Minister for European Affairs and Ownership Steering Tytti Tuppurainen (SDP) spoke to reporters ahead of an extraordinary meeting of the Parliament’s Commerce Committee on Tuesday, 19 July 2022. (Anni Ågren – Lehtikuva)


THE OBJECTIVE of Finland is to ensure Fortum injects no more capital into its ailing subsidiary, Uniper, Minister for European Affairs and Ownership Steering Tytti Tuppurainen (SDP) stated in the Parliament House in Helsinki on Tuesday.

“For the state owner, the starting point of the negotiations has been that Fortum, as the main owner of Uniper, does not provide additional capitalisation to Uniper,” she was quoted saying by Helsingin Sanomat.

Tuppurainen spoke to the media in conjunction with her over two-hour hearing before the Parliament’s Commerce Committee.

She refrained from commenting on how the negotiations have progressed and what the eventual agreement could look like, reiterating that the negotiations remain in a sensitive stage. The committee members, she added, now have access to all the information she has, including insider information, meaning also they will have limited possibilities to discuss the situation in public.

The Finnish government holds a 51-per-cent stake in Fortum.

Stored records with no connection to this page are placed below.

(** [x <= y] *)
Definition leb (x y : float) : bool :=
  match x, y with
  | NaN, _ | _, NaN => false
  | NegInf, _ => true
  | Fin _, NegInf => false
  | Fin p, Fin q => Qle_bool p q
  | Fin _, PosInf => true
  | PosInf, PosInf => true
  | PosInf, _ => false
  end.

Definition of_Z (z : Z) : float := Fin (inject_Z z).

End Float.

(** ** Series and frames

    A series has one dtype.  A text column read from the CSV file holds
    [str] entries and NaN where the file had nothing ([Text], [None] for
    NaN).  A frame is its row labels and its columns by name; every column
    is as long as the index. *)
Module Frame.
Import Python Float.

Inductive series : Type :=
| Text (l : list (option string))       (* object: str or NaN *)
| Float64 (l : list float)
| Int64 (l : list Z)
| Datetime (l : list (option Z)).       (* datetime64: a time or NaT *)

Record frame : Type := mk_frame {
  index : list nat;
  columns : gmap string series;
}.

Definition size (s : series) : nat :=
  match s with
  | Text l => length l
  | Float64 l => length l
  | Int64 l => length l
  | Datetime l => length l
  end.

Definition well_formed (df : frame) : Prop :=
  ∀ col s, columns df !! col = Some s → size s = length (index df).

(** [df[col]] *)
Definition getitem (df : frame) (col : string) : Py series :=
  match columns df !! col with
  | Some s => py_ret s
  | None => raise (KeyError col)
  end.

(** [df[col] = s] *)
Definition setitem (df : frame) (col : string) (s : series) : frame :=
  mk_frame (index df) (<[col := s]> (columns df)).

(** [l[mask]]: the entries where the mask is true. *)
Fixpoint select {A} (mask : list bool) (l : list A) : list A :=
  match mask, l with
  | b :: mask', x :: l' => if b then x :: select mask' l' else select mask' l'
  | _, _ => []
  end.

Definition select_series (mask : list bool) (s : series) : series :=
  match s with
  | Text l => Text (select mask l)
  | Float64 l => Float64 (select mask l)
  | Int64 l => Int64 (select mask l)
  | Datetime l => Datetime (select mask l)
  end.

(** [df[mask]]: the rows where the mask is true, labels kept. *)
Definition boolean_index (df : frame) (mask : list bool) : frame :=
  mk_frame (select mask (index df)) (select_series mask <$> columns df).

(** One entry of a series, and [s.iloc[k]]. *)
Inductive cell : Type :=
| TextCell (x : option string)
| FloatCell (x : float)
| IntCell (z : Z)
| TimeCell (t : option Z).

Definition iloc (s : series) (k : nat) : option cell :=
  match s with
  | Text l => TextCell <$> l !! k
  | Float64 l => FloatCell <$> l !! k
  | Int64 l => IntCell <$> l !! k
  | Datetime l => TimeCell <$> l !! k
  end.

(** [s.loc[mask] = v] on the values of one column. *)
Fixpoint loc_assign {A} (mask : list bool) (v : A) (l : list A) : list A :=
  match mask, l with
  | b :: mask', x :: l' => (if b then v else x) :: loc_assign mask' v l'
  | _, _ => l
  end.

End Frame.

(** ** The fuzzy corrector

    [process.extractOne] belongs to the fuzzywuzzy package, not to the
    notebook.  Its control flow is embedded here; the similarity measure it
    applies to the query and to each choice (the package's default scorer,
    an integer from 0 to 100) is the parameter [scorer]. *)
Module Fuzzy.
Import Python.

Section Corrector.

Variable scorer : string → string → N.

(** [process.extractWithoutOrder(query, choices, score_cutoff=0)]: the
    choices in the order of the list, each with its score, those under the
    cutoff left out. *)
Definition extractWithoutOrder (query : string) (choices : list string)
           (score_cutoff : N) : list (string * N) :=
  filter (λ p, (score_cutoff ≤ p.2)%N)
         ((λ choice, (choice, scorer query choice)) <$> choices).

(** Python's [max(iterable, key=...)]: the first of the maximal items, and
    a [ValueError] (here [None]) on an empty iterable. *)
Fixpoint max_from {A} (key : A → N) (best : A) (l : list A) : A :=
  match l with
  | [] => best
  | x :: l' => max_from key (if (key best <? key x)%N then x else best) l'
  end.

Definition py_max {A} (key : A → N) (l : list A) : option A :=
  match l with
  | [] => None
  | x :: l' => Some (max_from key x l')
  end.

(** [process.extractOne(query, choices)]: the best pair, or [None]. *)
Definition extractOne (query : string) (choices : list string)
  : option (string * N) :=
  py_max snd (extractWithoutOrder query choices 0).

Definition correcting_line (name matched : string) (score threshold : N)
  : string :=
  "Correcting '" +:+ name +:+ "' to '" +:+ matched +:+ "' - Score: "
  +:+ pretty score +:+ " (Threshold: " +:+ pretty threshold +:+ ")".

(** [correct_station_from_top(name, top_list, threshold)].  [name] is an
    entry of a text column: [None] is NaN.  Unpacking the [None] that
    [extractOne] returns for an empty list raises [TypeError]. *)
Definition correct_station_from_top (name : option string)
           (top_list : list string) (threshold : N) : Py (option string) :=
  match name with
  | None => py_ret name
  | Some text =>
      match extractOne text top_list with
      | None => raise TypeError
      | Some (matched, score) =>
          do_ (if (score <? threshold)%N
               then print (correcting_line text matched score threshold)
               else py_ret tt);
          py_ret (if (threshold <=? score)%N then Some matched else name)
      end
  end.

(** The default of the [threshold] argument; no call passes another. *)
Definition default_threshold : N := 75.

(** [column.apply(lambda x: correct_station_from_top(x, top_list))] *)
Definition correct_column (column : list (option string))
           (top_list : list string) : Py (list (option string)) :=
  apply (λ x, correct_station_from_top x top_list default_threshold) column.

End Corrector.

(** A scorer to run the corrector on examples: 100 for the same text and 0
    for any other.  It stands in for the package's scorer there; every
    theorem below is about an arbitrary scorer. *)
Definition same_text_scorer (query choice : string) : N :=
  if bool_decide (query = choice) then 100 else 0.

End Fuzzy.

(** ** The date cells: repair, future-date filter, conversion

    [pd.to_datetime] and [datetime.now] are the library's.  On a text,
    parsing gives a timestamp, with a time zone when the text names one
    (a UTC offset), gives NaT (the texts pandas reads as missing) or
    raises [ValueError]; [to_datetime] is the parser without a format,
    [to_datetime_Ym] the one called with the format [%Y-%m].  Times are
    integers.  The filter calls [datetime.now()] once per row: [now k] is
    the reading of the call made for the row at position [k]. *)
Module Dates.
Import Python Float Frame DateRepair.

Inductive parsed : Type :=
| Timestamp (t : Z)             (* a time without a time zone *)
| Aware (t : Z)                 (* a time with a time zone *)
| NaT
| ParseError.                   (* raises ValueError *)

Section DateCells.

Variable to_datetime : string → parsed.
Variable to_datetime_Ym : string → parsed.
Variable now : nat → Z.
(** [str(x)] of a float and of a timestamp, and the [.2%] format of the
    ratio of two counts: Python's, used by [astype(str)] and by one
    progress line. *)
Variable float_str : float → string.
Variable datetime_str : option Z → string.
Variable percent_str : nat → nat → string.

(** [series.astype(str)] *)
Definition astype_str (s : series) : list string :=
  match s with
  | Text l => (λ x, default "nan" x) <$> l
  | Float64 l => float_str <$> l
  | Int64 l => pretty <$> l
  | Datetime l => datetime_str <$> l
  end.

(** [pd.to_datetime(x, errors="coerce")]: a parse error becomes NaT. *)
Definition to_datetime_coerce (x : string) : parsed :=
  match to_datetime x with
  | ParseError => NaT
  | p => p
  end.

(** [lambda x: pd.to_datetime(x, errors="coerce") <= datetime.now()], for
    the row at position [k].  A comparison with NaT is false.  The clock's
    reading has no time zone, and a time that has one does not compare
    with it: [TypeError]. *)
Definition not_in_future (k : nat) (x : string) : Py bool :=
  match to_datetime_coerce x with
  | Timestamp t => py_ret (t <=? now k)%Z
  | Aware _ => raise TypeError
  | NaT | ParseError => py_ret false
  end.

(** [series.apply(f)] from the row at position [k] on, [f k] being the
    call for that row. *)
Fixpoint apply_from {A B} (f : nat → A → Py B) (k : nat) (l : list A)
  : Py (list B) :=
  match l with
  | [] => py_ret []
  | x :: l' => do y <- f k x; do ys <- apply_from f (S k) l'; py_ret (y :: ys)
  end.

(** [safe_date_convert(date_str)].  [None] is NaN on the way in and NaT on
    the way out. *)
Definition safe_date_convert (date_str : option string) : Py (option Z) :=
  match date_str with
  | None => py_ret None
  | Some s =>
      if bool_decide (s = "") || bool_decide (s = "N/A") then py_ret None
      else
        match to_datetime_Ym s with
        | Timestamp t | Aware t => py_ret (Some t)
        | NaT => py_ret None
        | ParseError =>
            match to_datetime s with
            | Timestamp t | Aware t => py_ret (Some t)
            | NaT => py_ret None
            | ParseError =>
                do_ print ("Could not parse date: " +:+ s);
                py_ret None
            end
        end
  end.

(** The frames the three date cells leave behind: [df], which every later
    cell keeps working on and which [to_csv] writes, and [df_clean], which
    no later cell reads. *)
Record date_cells_result : Type := mk_dates {
  df : frame;
  df_clean : frame;
}.

Definition notna (t : option Z) : bool :=
  match t with Some _ => true | None => false end.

The majority state-owned energy company, in turn, holds a 78-per-cent stake in Uniper, which is incurring daily losses of tens of millions of euros due to the limited supply of natural gas from Russia.

A plan to rescue the ailing company must be found in the coming days or, at most, weeks in order to prevent it from becoming insolvent.

Tuppurainen said Fortum is a company of strategic interest in regards to electricity production in Finland.

“We want to make sure the company can continue operating profitably, that our values as owner are preserved and that this arrangement causes no extra, needless costs to Finnish taxpayers,” she commented according to Helsingin Sanomat.

She estimated before the committee hearing that the company made the right decision in the circumstances to support its subsidiary with an eight-billion-euro credit facility in January. Uniper has already drawn down almost all of the credit, meaning the arrangement will likely result in some losses for the parent company.

“The company’s board and executive management shouldered their responsibility for the difficulties of a subsidiary,” summed up Tuppurainen.

Sanni Grahn-Laasonen (NCP), the chairperson of the Parliament’s Commerce Committee, stated before the hearing that the committee is seeking clarification on how the interests of taxpayers are protected and what kind of an agreement could be reached to minimise the impact on taxpayers. Finnish taxpayers, she underlined, should not have to pay for energy-policy mistakes made in Germany.

“It’s a question of who’ll pay for this,” she said, estimating that the situation is a consequence of three factors.

“The first of those is the war instigated by [Russian President Vladimir] Putin. The second reason is the faulty choices made in German energy policy. The third reason is the Uniper acquisition made by Fortum’s management,” said Grahn-Laasonen.